[MATERIAL SUPPLIED]
● ● ● ● ●
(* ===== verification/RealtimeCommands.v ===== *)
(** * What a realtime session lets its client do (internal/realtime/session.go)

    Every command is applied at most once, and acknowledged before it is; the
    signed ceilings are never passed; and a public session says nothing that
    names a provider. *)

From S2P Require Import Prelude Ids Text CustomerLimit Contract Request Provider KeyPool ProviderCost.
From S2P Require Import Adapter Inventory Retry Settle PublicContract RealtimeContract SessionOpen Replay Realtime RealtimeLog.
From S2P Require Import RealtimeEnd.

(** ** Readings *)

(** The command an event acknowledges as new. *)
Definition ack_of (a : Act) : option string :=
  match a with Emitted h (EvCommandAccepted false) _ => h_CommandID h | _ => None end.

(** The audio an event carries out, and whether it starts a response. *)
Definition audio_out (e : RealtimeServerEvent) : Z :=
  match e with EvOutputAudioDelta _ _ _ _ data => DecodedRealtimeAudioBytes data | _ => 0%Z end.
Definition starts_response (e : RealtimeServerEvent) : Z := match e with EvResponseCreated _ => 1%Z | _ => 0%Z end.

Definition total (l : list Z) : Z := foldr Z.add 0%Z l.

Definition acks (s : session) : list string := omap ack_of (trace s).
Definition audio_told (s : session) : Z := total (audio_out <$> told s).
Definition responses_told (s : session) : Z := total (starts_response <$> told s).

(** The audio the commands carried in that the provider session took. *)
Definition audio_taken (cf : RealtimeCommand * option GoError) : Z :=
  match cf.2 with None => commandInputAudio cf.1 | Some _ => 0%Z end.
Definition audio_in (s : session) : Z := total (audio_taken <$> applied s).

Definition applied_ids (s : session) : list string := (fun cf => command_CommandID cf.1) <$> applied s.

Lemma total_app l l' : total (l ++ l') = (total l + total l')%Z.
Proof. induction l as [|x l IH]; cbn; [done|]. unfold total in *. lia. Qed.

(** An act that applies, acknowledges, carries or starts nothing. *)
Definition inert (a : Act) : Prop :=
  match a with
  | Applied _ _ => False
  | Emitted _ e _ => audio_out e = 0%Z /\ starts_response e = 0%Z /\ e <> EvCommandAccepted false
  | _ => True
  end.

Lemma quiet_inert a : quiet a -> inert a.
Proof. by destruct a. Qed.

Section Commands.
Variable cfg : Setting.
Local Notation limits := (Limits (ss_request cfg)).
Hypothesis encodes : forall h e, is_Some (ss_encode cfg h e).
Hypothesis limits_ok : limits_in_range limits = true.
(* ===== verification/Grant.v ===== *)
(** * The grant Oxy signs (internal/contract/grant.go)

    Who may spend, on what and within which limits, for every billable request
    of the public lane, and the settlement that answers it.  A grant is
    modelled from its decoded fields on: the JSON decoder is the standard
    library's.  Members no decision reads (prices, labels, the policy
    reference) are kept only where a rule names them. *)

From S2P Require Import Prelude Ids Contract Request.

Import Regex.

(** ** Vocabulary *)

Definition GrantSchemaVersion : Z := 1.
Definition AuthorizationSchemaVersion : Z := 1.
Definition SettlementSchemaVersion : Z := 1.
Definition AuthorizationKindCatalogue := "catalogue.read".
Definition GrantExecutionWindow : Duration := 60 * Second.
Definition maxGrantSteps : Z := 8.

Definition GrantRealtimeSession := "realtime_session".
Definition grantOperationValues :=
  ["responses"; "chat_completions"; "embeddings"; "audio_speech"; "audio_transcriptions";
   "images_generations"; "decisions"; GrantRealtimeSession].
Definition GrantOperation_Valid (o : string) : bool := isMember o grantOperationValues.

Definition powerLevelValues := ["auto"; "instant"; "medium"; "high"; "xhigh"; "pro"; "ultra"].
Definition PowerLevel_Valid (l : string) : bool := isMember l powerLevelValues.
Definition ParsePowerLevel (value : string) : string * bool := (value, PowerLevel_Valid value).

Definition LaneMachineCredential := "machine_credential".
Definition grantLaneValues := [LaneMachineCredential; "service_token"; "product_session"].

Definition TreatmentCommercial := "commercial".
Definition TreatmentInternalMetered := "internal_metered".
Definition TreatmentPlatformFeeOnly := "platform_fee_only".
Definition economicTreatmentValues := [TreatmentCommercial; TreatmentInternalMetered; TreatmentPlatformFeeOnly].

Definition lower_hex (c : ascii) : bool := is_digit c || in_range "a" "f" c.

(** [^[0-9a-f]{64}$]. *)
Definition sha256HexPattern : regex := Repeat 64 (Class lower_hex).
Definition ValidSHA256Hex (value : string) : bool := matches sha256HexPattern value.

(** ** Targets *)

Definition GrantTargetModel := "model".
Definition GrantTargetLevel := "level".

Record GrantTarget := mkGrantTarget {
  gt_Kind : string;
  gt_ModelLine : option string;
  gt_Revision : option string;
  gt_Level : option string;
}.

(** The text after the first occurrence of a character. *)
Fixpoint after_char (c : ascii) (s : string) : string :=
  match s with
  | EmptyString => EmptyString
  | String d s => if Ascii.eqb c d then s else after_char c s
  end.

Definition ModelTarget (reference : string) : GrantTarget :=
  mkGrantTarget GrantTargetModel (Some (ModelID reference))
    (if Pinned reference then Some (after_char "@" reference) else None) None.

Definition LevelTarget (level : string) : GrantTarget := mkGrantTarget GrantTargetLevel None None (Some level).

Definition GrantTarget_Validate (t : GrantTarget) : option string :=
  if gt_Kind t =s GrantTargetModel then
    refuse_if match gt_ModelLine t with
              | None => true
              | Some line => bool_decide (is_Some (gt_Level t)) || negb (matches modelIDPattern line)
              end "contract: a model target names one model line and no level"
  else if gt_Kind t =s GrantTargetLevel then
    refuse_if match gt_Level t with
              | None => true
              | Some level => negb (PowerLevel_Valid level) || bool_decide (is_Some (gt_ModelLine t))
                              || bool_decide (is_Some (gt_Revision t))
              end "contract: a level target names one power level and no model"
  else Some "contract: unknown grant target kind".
● ● ● ● ●
[REQUIRED ACTION]
Give back the complete material verbatim.

[EXERCISE ANSWER]
(* ===== verification/RealtimeCommands.v ===== *)
(** * What a realtime session lets its client do (internal/realtime/session.go)

    Every command is applied at most once, and acknowledged before it is; the
    signed ceilings are never passed; and a public session says nothing that
    names a provider. *)

From S2P Require Import Prelude Ids Text CustomerLimit Contract Request Provider KeyPool ProviderCost.
From S2P Require Import Adapter Inventory Retry Settle PublicContract RealtimeContract SessionOpen Replay Realtime RealtimeLog.
From S2P Require Import RealtimeEnd.

(** ** Readings *)

(** The command an event acknowledges as new. *)
Definition ack_of (a : Act) : option string :=
  match a with Emitted h (EvCommandAccepted false) _ => h_CommandID h | _ => None end.

(** The audio an event carries out, and whether it starts a response. *)
Definition audio_out (e : RealtimeServerEvent) : Z :=
  match e with EvOutputAudioDelta _ _ _ _ data => DecodedRealtimeAudioBytes data | _ => 0%Z end.
Definition starts_response (e : RealtimeServerEvent) : Z := match e with EvResponseCreated _ => 1%Z | _ => 0%Z end.

Definition total (l : list Z) : Z := foldr Z.add 0%Z l.

Definition acks (s : session) : list string := omap ack_of (trace s).
Definition audio_told (s : session) : Z := total (audio_out <$> told s).
Definition responses_told (s : session) : Z := total (starts_response <$> told s).

(** The audio the commands carried in that the provider session took. *)
Definition audio_taken (cf : RealtimeCommand * option GoError) : Z :=
  match cf.2 with None => commandInputAudio cf.1 | Some _ => 0%Z end.
Definition audio_in (s : session) : Z := total (audio_taken <$> applied s).

Definition applied_ids (s : session) : list string := (fun cf => command_CommandID cf.1) <$> applied s.

Lemma total_app l l' : total (l ++ l') = (total l + total l')%Z.
Proof. induction l as [|x l IH]; cbn; [done|]. unfold total in *. lia. Qed.

(** An act that applies, acknowledges, carries or starts nothing. *)
Definition inert (a : Act) : Prop :=
  match a with
  | Applied _ _ => False
  | Emitted _ e _ => audio_out e = 0%Z /\ starts_response e = 0%Z /\ e <> EvCommandAccepted false
  | _ => True
  end.

Lemma quiet_inert a : quiet a -> inert a.
Proof. by destruct a. Qed.

Section Commands.
Variable cfg : Setting.
Local Notation limits := (Limits (ss_request cfg)).
Hypothesis encodes : forall h e, is_Some (ss_encode cfg h e).
Hypothesis limits_ok : limits_in_range limits = true.
(* ===== verification/Grant.v ===== *)
(** * The grant Oxy signs (internal/contract/grant.go)

    Who may spend, on what and within which limits, for every billable request
    of the public lane, and the settlement that answers it.  A grant is
    modelled from its decoded fields on: the JSON decoder is the standard
    library's.  Members no decision reads (prices, labels, the policy
    reference) are kept only where a rule names them. *)

From S2P Require Import Prelude Ids Contract Request.

Import Regex.

(** ** Vocabulary *)

Definition GrantSchemaVersion : Z := 1.
Definition AuthorizationSchemaVersion : Z := 1.
Definition SettlementSchemaVersion : Z := 1.
Definition AuthorizationKindCatalogue := "catalogue.read".
Definition GrantExecutionWindow : Duration := 60 * Second.
Definition maxGrantSteps : Z := 8.

Definition GrantRealtimeSession := "realtime_session".
Definition grantOperationValues :=
  ["responses"; "chat_completions"; "embeddings"; "audio_speech"; "audio_transcriptions";
   "images_generations"; "decisions"; GrantRealtimeSession].
Definition GrantOperation_Valid (o : string) : bool := isMember o grantOperationValues.

Definition powerLevelValues := ["auto"; "instant"; "medium"; "high"; "xhigh"; "pro"; "ultra"].
Definition PowerLevel_Valid (l : string) : bool := isMember l powerLevelValues.
Definition ParsePowerLevel (value : string) : string * bool := (value, PowerLevel_Valid value).

Definition LaneMachineCredential := "machine_credential".
Definition grantLaneValues := [LaneMachineCredential; "service_token"; "product_session"].

Definition TreatmentCommercial := "commercial".
Definition TreatmentInternalMetered := "internal_metered".
Definition TreatmentPlatformFeeOnly := "platform_fee_only".
Definition economicTreatmentValues := [TreatmentCommercial; TreatmentInternalMetered; TreatmentPlatformFeeOnly].

Definition lower_hex (c : ascii) : bool := is_digit c || in_range "a" "f" c.

(** [^[0-9a-f]{64}$]. *)
Definition sha256HexPattern : regex := Repeat 64 (Class lower_hex).
Definition ValidSHA256Hex (value : string) : bool := matches sha256HexPattern value.

(** ** Targets *)

Definition GrantTargetModel := "model".
Definition GrantTargetLevel := "level".

Record GrantTarget := mkGrantTarget {
  gt_Kind : string;
  gt_ModelLine : option string;
  gt_Revision : option string;
  gt_Level : option string;
}.

(** The text after the first occurrence of a character. *)
Fixpoint after_char (c : ascii) (s : string) : string :=
  match s with
  | EmptyString => EmptyString
  | String d s => if Ascii.eqb c d then s else after_char c s
  end.

Definition ModelTarget (reference : string) : GrantTarget :=
  mkGrantTarget GrantTargetModel (Some (ModelID reference))
    (if Pinned reference then Some (after_char "@" reference) else None) None.

Definition LevelTarget (level : string) : GrantTarget := mkGrantTarget GrantTargetLevel None None (Some level).

Definition GrantTarget_Validate (t : GrantTarget) : option string :=
  if gt_Kind t =s GrantTargetModel then
    refuse_if match gt_ModelLine t with
              | None => true
              | Some line => bool_decide (is_Some (gt_Level t)) || negb (matches modelIDPattern line)
              end "contract: a model target names one model line and no level"
  else if gt_Kind t =s GrantTargetLevel then
    refuse_if match gt_Level t with
              | None => true
              | Some level => negb (PowerLevel_Valid level) || bool_decide (is_Some (gt_ModelLine t))
                              || bool_decide (is_Some (gt_Revision t))
              end "contract: a level target names one power level and no model"
  else Some "contract: unknown grant target kind".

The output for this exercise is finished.